# What juijutsu throws are used in MMA?



## Makalakumu (Jun 9, 2005)

I was wondering what traditional juijutsu throws are actually used and seen regularly in the UFC?

Typically, when I do randori, I get down into my old wrestlers stance and many of the throws I work in Dan Zan Ryu Juijutsu become more difficult (not impossible).  A person who goes in for an o goshi or a seio nage has got to move a large distance to get low enough to try.  Usually, by then, I can put my head to their back, whip around and sprawl them out or go for the leg and take them down to grapple.

I imagine a good MMA fighter would be able to shoot any good judoka before they could get any of the big throws.  

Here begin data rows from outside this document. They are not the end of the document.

(** X11: the error path of [dictToParam]. When [dv] is assigned in time and
    the integer of an item does not fit a C long while those before it do,
    the call ends there: it returns the empty container, the entries built
    so far are lost, no Python object has changed, and every [DataValue]
    allocated for the items before that one is still allocated on the
    native heap. *)
Theorem overflow_leaves_DataValues `{Platform} σ dd (pre post : pydict) k n :
  pyobjs σ !! dd = Some (pre ++ (k, PyInt n) :: post) →
  starts_assigned (pre ++ (k, PyInt n) :: post) →
  Forall (λ kv, in_range kv.2) pre →
  ¬ fits LONG_BITS n →
  ∃ added,
    dictToParam dd σ = Returns ∅ (mkState (pyobjs σ) (natives σ ++ added)) ∧
    live added =
      (λ kv, CDataValue (DataValue_of kv.2)) <$> filter (λ kv, supported kv.2 = true) pre.
Proof.
  intros Hdd Hsa Hpre Hn. rewrite (dictToParam_fill _ _ _ Hdd).
  destruct (scratch_overflow pre k n post ∅ None) as [-> Hlive];
    [done|by right|done|].
  by eexists.
Qed.

Lemma overflow_leaves_DataValues_witness :
  ∃ added,
    @dictToParam LP64 0
      (mkState [[("a", PyInt 1); ("n", PyInt (2 ^ 63)); ("z", PyInt 3)]] []) =
      Returns ∅
        (mkState [[("a", PyInt 1); ("n", PyInt (2 ^ 63)); ("z", PyInt 3)]]
                 ([] ++ added)) ∧
    live added =
      (λ kv, CDataValue (DataValue_of kv.2)) <$>
        filter (λ kv : string * pyobj, supported kv.2 = true) [("a", PyInt 1)].
Proof.
  assert (starts_assigned ([("a", PyInt 1)] ++ ("n", PyInt (2 ^ 63)) :: [("z", PyInt 3)]))
    as Hsa by reflexivity.
  assert (Forall (λ kv, @in_range LP64 kv.2) [("a", PyInt 1)]) as Hpre
    by decide_by_eval.
  assert (¬ fits (@LONG_BITS LP64) (2 ^ 63)) as Hn by decide_by_eval.
  exact (@overflow_leaves_DataValues LP64
           (mkState [[("a", PyInt 1); ("n", PyInt (2 ^ 63)); ("z", PyInt 3)]] []) 0
           [("a", PyInt 1)] [("z", PyInt 3)] "n" (2 ^ 63) eq_refl Hsa Hpre Hn).
Defined.

(** X12: when [paramToDict] returns, the keys of the dictionary are distinct
    and are the keys of the container read as C strings (cut at the first
    zero byte), no more and no fewer, also when two keys of the container
    become one. *)
Theorem paramToDict_keys `{Platform} (p : Param) σ rv σ' (d : pydict) :
  paramToDict p σ = Returns rv σ' →
  pyobjs σ' !! rv = Some d →
  dict_wf d ∧ ∀ k, k ∈ d.*1 ↔ ∃ k0, is_Some (p !! k0) ∧ c_str k0 = k.
Proof.
  rewrite paramToDict_collect.
  destruct (collect p (getKeys p) []).1 eqn:Hok; [|done].
  intros [= <- <-]. cbn [pyobjs]. rewrite lookup_snoc. intros [= <-]. split.
  - apply collect_wf. unfold dict_wf. apply NoDup_nil_2.
  - intros k. rewrite (collect_keys _ _ _ _ Hok), fmap_nil, list_elem_of_fmap. split.
    + intros [[]%elem_of_nil|(k0 & -> & Hk0)]. exists k0.
      split; [by apply getKeys_elem|done].
    + intros (k0 & Hk0 & <-). right. exists k0. split; [done|by apply getKeys_elem].
Qed.

Lemma paramToDict_keys_witness :
  dict_wf [("a", PyInt 1)] ∧
  ∀ k, k ∈ [("a", PyInt 1)].*1 ↔
       ∃ k0, is_Some (({[a_NUL_x := DVInt 1; a_NUL_y := DVInt 2]} : Param) !! k0) ∧
             c_str k0 = k.
Proof.
  assert (@paramToDict LP64 {[a_NUL_x := DVInt 1; a_NUL_y := DVInt 2]} (mkState [] []) =
          Returns 0 (mkState [[("a", PyInt 1)]] [])) as Hrun
    by (vm_compute; reflexivity).
  exact (@paramToDict_keys LP64 _ (mkState [] []) 0 _ [("a", PyInt 1)] Hrun eq_refl).
Defined.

What do you think?  What have you seen that works regarding juijutsu throws?


----------



## bignick (Jun 9, 2005)

The wrestling style stance has become very common in competition judo. Although it does reasonably foil a lot of throws that require you to get your center of balance underneath the opponents(most of the hip throws, seoinage's, etc...) it makes some throws ridiculousy easy. Hiza Guruma or Sasae Tsurikomi Ashi come to mind, especially when they try to apply kuzushi by muscling you. As they drive forward with their center of gravity temporarily no longer above their feet is the perfect time to block the ankle or knee. Though not "big" enough to do much damage in a MMA match, they do create some openings and can be applied fast. I could see using some sacrifices, as well. I could see yoko gake in an MMA match. In my experience it is a pretty powerful throw, simple, and has a nasty habit of banging your opponents head against the mat.

 Tai otoshi would be pretty good too, but that one would be harder to pull off without a gi to grab onto. Getting into that wide deep stance also leaves you vulnerable to some of the reaps like ko uchi gari if they can get inside, one of my instructor's favorites for somebody in a strong defensive position is ko uchi makikomi. My favorite is o soto otoshi, the deep stance sets up perfectly for the throw.


----------



## silatman (Jun 10, 2005)

Tai otoshi would be pretty good too, but that one would be harder to pull off without a gi to grab onto. Getting into that wide deep stance also leaves you vulnerable to some of the reaps like ko uchi gari if they can get inside, one of my instructor's favorites for somebody in a strong defensive position is ko uchi makikomi. My favorite is o soto otoshi, the deep stance sets up perfectly for the throw.[/QUOTE]


We dont train in a gi rather we have a standard t-shirt but we do use the gi pants for the extra stretch. The Tai otoshi is one of the throws that we do but we do a modified version. All you need do is  strapple the wrist with one hand and go under the arm at the bicep/armpit with the other. As this is the only way I have been taught the throw it is very easy to do and could be done without a shirt even. It is a devestating throw and have often wondered why you dont see it more often as an armbar submission is right there for the taking if the person is still conscious after they hit the mat.


----------



## Makalakumu (Jun 10, 2005)

Has anyone ever witnessed a big name in MMA pull off a classical throw?  I'm sure Royce Gracie has done a few of the foot sweeps...


----------



## silatman (Jun 10, 2005)

upnorthkyosa said:
			
		

> Has anyone ever witnessed a big name in MMA pull off a classical throw?  I'm sure Royce Gracie has done a few of the foot sweeps...


Not a big name in fact I wouldn't even guess who it was but he did this awesome throw that the other guy just didn't see coming or believe that he could be thrown from there.
 The thrower had the throwee against the cage with his back, the thrower had his back to the throwee and they were kind of hunched over toward the center of the cage.
The thrower then did a Koshi guramu type of throw and hammered this bloke.( hopefully this makes sense )
Poetry in motion, the commentators went nuts and couldn't stop talking about how good judo was for the next 5mins.
That was the only "real" throw I've ever seen.


----------



## RMACKD (Jun 10, 2005)

Karo Parisyan has pulled off some awesome throws in mma. He has a series on judo for mma out.


----------